Erik wrote:
We need to fix the system NOW by not promising any new benefits beyond what has already been promised . My favored way to do that was elaborated in the PSS system suggested by Kotlikoff that I summarized here earlier (basically, every dollar that anyone has already paid into the SS system will be paid out fairly in benefits, but no new benefits would be accrued and no new contributions would be made). Thus, no one is cheated out of their fair return for contributions already made, but we don't continue with the unfair system where current young workers are almost certain to pay in more than they ever receive in benefits. Even so. today's young taxpayers would still get a raw deal, because some sort of new tax would have to pay for the benefits of people 50 and over who are expecting benefits, but at least we can avoid sticking it to the generation being born now if we fix it now.

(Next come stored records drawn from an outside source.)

Lemma plist_short ps gps : Forall2 gprop_of ps gps -> (forall p, p ∈ ps -> TProp p ∈ all) -> Forall (fun g => (length (gp_name g) < fuel)%nat) gps.
Proof.
  induction 1 as [|p g ps gps (Hn & _) _ IH]; intros Hin; constructor.
  - rewrite Hn. apply name_short, Hin. left.
  - apply IH. intros q Hq. apply Hin. right. exact Hq.
Qed.
Lemma g_nameval_pos n ps : Forall2 gprop_of ps (g_plist n) -> 0 < g_pp n -> g_nameval n <> 0.
Proof.
  intros H2 Hp. unfold g_nameval, g_props. destruct (find_gprop_last (chars "name") (g_plist n) (name_prop (g_pp n) (g_name n)) eq_refl) as [q E]. rewrite E. cbn [gvalue fst]. apply find_gprop_in in E as [Hq _].
  apply elem_of_app in Hq as [Hq|Hq]; [|apply list_elem_of_singleton in Hq as ->; cbn; lia]. apply list_elem_of_lookup in Hq as [i Hi]. destruct (Forall2_lookup_r _ _ _ _ _ H2 Hi) as (p & _ & _ & _ & _ & Hv). lia.
Qed.

(** What the code makes of a node of the blob. *)
Definition node_of (name : list Z) (ps : list fprop) (n : gnode) : Prop := g_name n = name /\ Forall2 gprop_of ps (g_plist n) /\ g_phandle n = phandle_of 0 ps.
(** Memory holds the tree [g]: the links and the contents of its nodes. *)
Definition holds (lit : string -> Z) (m : mem) (g : gtree) : Prop := linked m 0 g /\ Forall (fun pn => body lit m m pn.1 pn.2) (flat 0 g).

Section Final.
  Context (fuel : nat) (lit : string -> Z) (ops fdt os ostr ne : Z) (t : ftree) (ms : mem).
  Context (B : tree_blob ms fdt os ostr ne t) (Hfuel : len (tokens t ++ [TFin]) < Z.of_nat fuel) (Hfuel2 : (14 < fuel)%nat) (Hfuel3 : ne < Z.of_nat fuel).
  Context (Hlit : forall s, s ∈ ["name"; "phandle"; "linux,phandle"] -> cstr ms (lit s) (chars s)).
  Context (Hph : forall p, TProp p ∈ tokens t -> is_phandle p = true -> length (fp_val p) = 4%nat).
  Context (Hheight : height t <= 63) (Hsize : tree_end 0 t < 2 ^ 31 - 8).
  #[local] Set Default Proof Using "All".

Lemma fuel_split : exists f, fuel = (fsize t + S f)%nat.
Proof. exists (fuel - fsize t - 1)%nat. pose proof (items_le (tokens t ++ [TFin])) as H. rewrite length_app in H. pose proof (fsize_tokens t). lia. Qed.
Lemma run_dry m : ms ⊆ m -> unflatten_dt_nodes fuel lit ops fdt 0 0 m = Ok ((tree_end 0 t, 0), m).
Proof.
  intros Hg. unfold unflatten_dt_nodes. change (0 =? 0) with true. cbn [negb]. change (Z.to_nat FDT_MAX_DEPTH) with 64%nat. destruct fuel_split as [f Ef].
  destruct (dry_root fuel lit ops m fdt os ostr ne _ (blob_mono _ _ _ _ _ _ _ Hg B) Hfuel t f eq_refl Hheight ltac:(lia)) as (o' & E & Ho). rewrite <- Ef in E. rewrite (bind_lift _ _ _ (<[0%nat := Some 0]> (replicate 64 None))) in E by reflexivity. rewrite (bind_lift _ _ _ (<[0%nat := Some 0]> (replicate 64 None))) by reflexivity.
  rewrite (bind_ok _ _ _ _ _ E). destruct (Z.ltb_spec o' 0); [lia|]. cbn [andb]. rewrite (bind_ok _ _ _ tt m) by reflexivity. pose proof (tree_end_le t 0). rewrite Z.sub_0_r, s32_small by lia. reflexivity.
Qed.
Lemma run_build m memp R1 : ms ⊆ m -> zeroed m memp R1 -> (forall x, memp <= x < R1 -> ms !! x = None) -> 0 < memp -> memp mod 8 = 0 -> R1 < 2 ^ 64 - 8 -> memp + tree_end 0 t <= R1 ->
  exists g m', unflatten_dt_nodes fuel lit ops fdt memp 0 m = Ok ((tree_end 0 t, root_addr g), m') /\ ms ⊆ m' /\ made m' t g /\ holds lit m' g /\ chain memp (gnodes g) (memp + tree_end 0 t) /\ same_but (fun x => memp <= x < memp + tree_end 0 t) m m'.
Proof.
  intros Hg Hz HR H0 H8 H64 He. unfold unflatten_dt_nodes. destruct (Z.eqb_spec memp 0); [lia|]. change (0 =? 0) with true. cbn [negb]. change (Z.to_nat FDT_MAX_DEPTH) with 64%nat. destruct fuel_split as [f Ef].
  assert (forall p, TProp p ∈ tokens t ++ [TFin] -> is_phandle p = true -> length (fp_val p) = 4%nat) as Hph' by (intros p Hp; apply Hph; apply elem_of_app in Hp as [Hp|Hp]; [exact Hp|apply list_elem_of_singleton in Hp; discriminate]).
  assert (tree_end memp t = memp + tree_end 0 t) as Et by (rewrite <- tree_end_add by exact H8; rewrite Z.add_0_r; reflexivity). pose proof (tree_end_le t 0) as Ht0.
  destruct (root_ok fuel lit ops fdt os ostr ne _ ms memp R1 B Hfuel Hfuel2 Hfuel3 Hlit HR H0 H64 Hph' t f memp m eq_refl Hheight Hg Hz ltac:(lia) ltac:(lia)) as (g & o' & m1 & E & Ho & G1 & G2 & G3 & G4 & G5 & G6). rewrite <- Ef in E.
  rewrite (bind_lift _ _ _ (<[0%nat := Some 0]> (replicate 64 None))) in E by reflexivity. rewrite (bind_lift _ _ _ (<[0%nat := Some 0]> (replicate 64 None))) by reflexivity. rewrite (bind_ok _ _ _ _ _ E). destruct (Z.ltb_spec o' 0); [lia|]. cbn [andb].
  destruct (reverse_ok (mirror g) (pred fuel) m1 0) as (m2 & E2 & L1 & L2). { rewrite (Permutation_length (gnodes_mirror g)), (made_size t g ms G1). lia. } { eapply spaced_perm; [symmetry; apply gnodes_mirror|]. eapply chain_spaced; [exact H0|exact G2]. } { exact G3. }
  rewrite mirror_addr in E2. rewrite Nat.succ_pred in E2 by lia. rewrite (bind_ok _ _ _ _ _ E2). rewrite mirror_mirror in L1. rewrite Et in *. replace (memp + tree_end 0 t - memp) with (tree_end 0 t) by lia. rewrite s32_small by lia.
  assert (forall x, ~ (memp <= x < memp + tree_end 0 t) -> m2 !! x = m1 !! x) as Hm2. { intros x Hx. apply L2. intros (n' & Hn' & Hy). rewrite gnodes_mirror in Hn'. destruct (chain_in _ _ _ _ G2 Hn') as (? & ? & ?). lia. }
  assert (ms ⊆ m2) as Hg2 by (apply (good_same ms memp R1 HR m1); [exact G6|]; intros x Hx; apply Hm2; lia).
  exists g, m2. split; [reflexivity|]. split; [exact Hg2|]. split; [eapply made_mono; eassumption|]. split; [split; [exact L1|]|].
  - rewrite Forall_forall in G4 |- *. intros [q n'] Hn'. eapply body_mono; [exact Hg2|]. specialize (G4 _ Hn'). apply (body_frame lit ms m1); [exact G4|]. cbn [fst snd]. intros x X1 X2 X3. apply L2. intros (b & Hb & Hy). rewrite gnodes_mirror in Hb.
    assert (n' ∈ gnodes g) as Hin by (rewrite <- (flat_nodes g 0); apply list_elem_of_fmap; exists (q, n'); auto). exact (chain_apart _ _ _ _ _ _ G2 Hin Hb X1 X2 X3 Hy).
  - split; [exact G2|]. intros x Hx. rewrite Hm2, G5 by lia. reflexivity.
Qed.

(** The pages of the tree: [order] as the code computes it. *)
Definition dt_size : Z := _ALIGN (tree_end 0 t) 4.
Definition dt_order : Z := __order_base_2 (PFN_UP dt_size).
Lemma dt_size_ok : tree_end 0 t <= dt_size < 2 ^ 31 - 4 /\ dt_size mod 4 = 0.
Proof.
  pose proof (tree_end_le t 0). unfold dt_size. pose proof (_ALIGN_spec (tree_end 0 t) 2 ltac:(unfold is_u64; lia) ltac:(lia) ltac:(lia)) as E. change (2 ^ 2) with 4 in E. rewrite E. Z.div_mod_to_equations. lia.
Qed.
Lemma dt_order_pos : 0 <= dt_order.
Proof.
  unfold dt_order, __order_base_2, __ilog2_u64. destruct (Z.ltb_spec 1 (PFN_UP dt_size)); [|lia]. rewrite fls64_log2. { destruct (_ =? 0); [lia|]. pose proof (Z.log2_nonneg (PFN_UP dt_size - 1)). lia. }
  unfold is_u64. split; [lia|]. unfold PFN_UP in *. change PAGE_SHIFT with 12. rewrite Z.shiftr_div_pow2 by lia. pose proof (u64_range (u64 (dt_size + PAGE_SIZE) - 1)) as Hu. unfold is_u64 in Hu. Z.div_mod_to_equations. lia.
Qed.

(** Bytes of free pages are mapped, linearly, and apart from [ms]. *)
Definition pages_ready (L : layout) (z : zone) (m : mem) : Prop :=
  0 <= va_pa_offset L /\ va_pa_offset L mod PAGE_SIZE = 0 /\
  forall p, free_page_in z p -> 0 < p /\ (p + 1) * PAGE_SIZE + va_pa_offset L < 2 ^ 64 - 8 /\ forall x, p * PAGE_SIZE + va_pa_offset L <= x < (p + 1) * PAGE_SIZE + va_pa_offset L -> is_Some (m !! x) /\ ms !! x = None.
Lemma page_address_ok L z m p : pages_ready L z m -> free_page_in z p -> page_address L p = p * PAGE_SIZE + va_pa_offset L.
Proof.
  intros (H1 & H2 & H3) Hp. destruct (H3 p Hp) as (P0 & P1 & _). change PAGE_SIZE with 4096 in *. unfold page_address, phys_to_virt, PFN_PHYS. change PAGE_SHIFT with 12. rewrite Z.shiftl_mul_pow2 by lia. change (2 ^ 12) with 4096. rewrite (u64_small (p * 4096)) by (unfold is_u64; lia). apply u64_small. unfold is_u64. lia.
Qed.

OK, a few questions. I know that you may have answered these in one way or the other at some point in the discussion, but either I haven't understood the answers or I missed them.
1. How far would the tweaks I mentioned (and whatever other practical steps can be taken) do towards actually fixing the system as it now exists?
2. What is the advantage of having the Feds involved _at all_ in individual retirement savings that are not SS?
3. Why can't we take whatever excess money there is _now_ in the system (including money that the Fed owes SS) and invest it in some secure way in order to insure SS's solvency?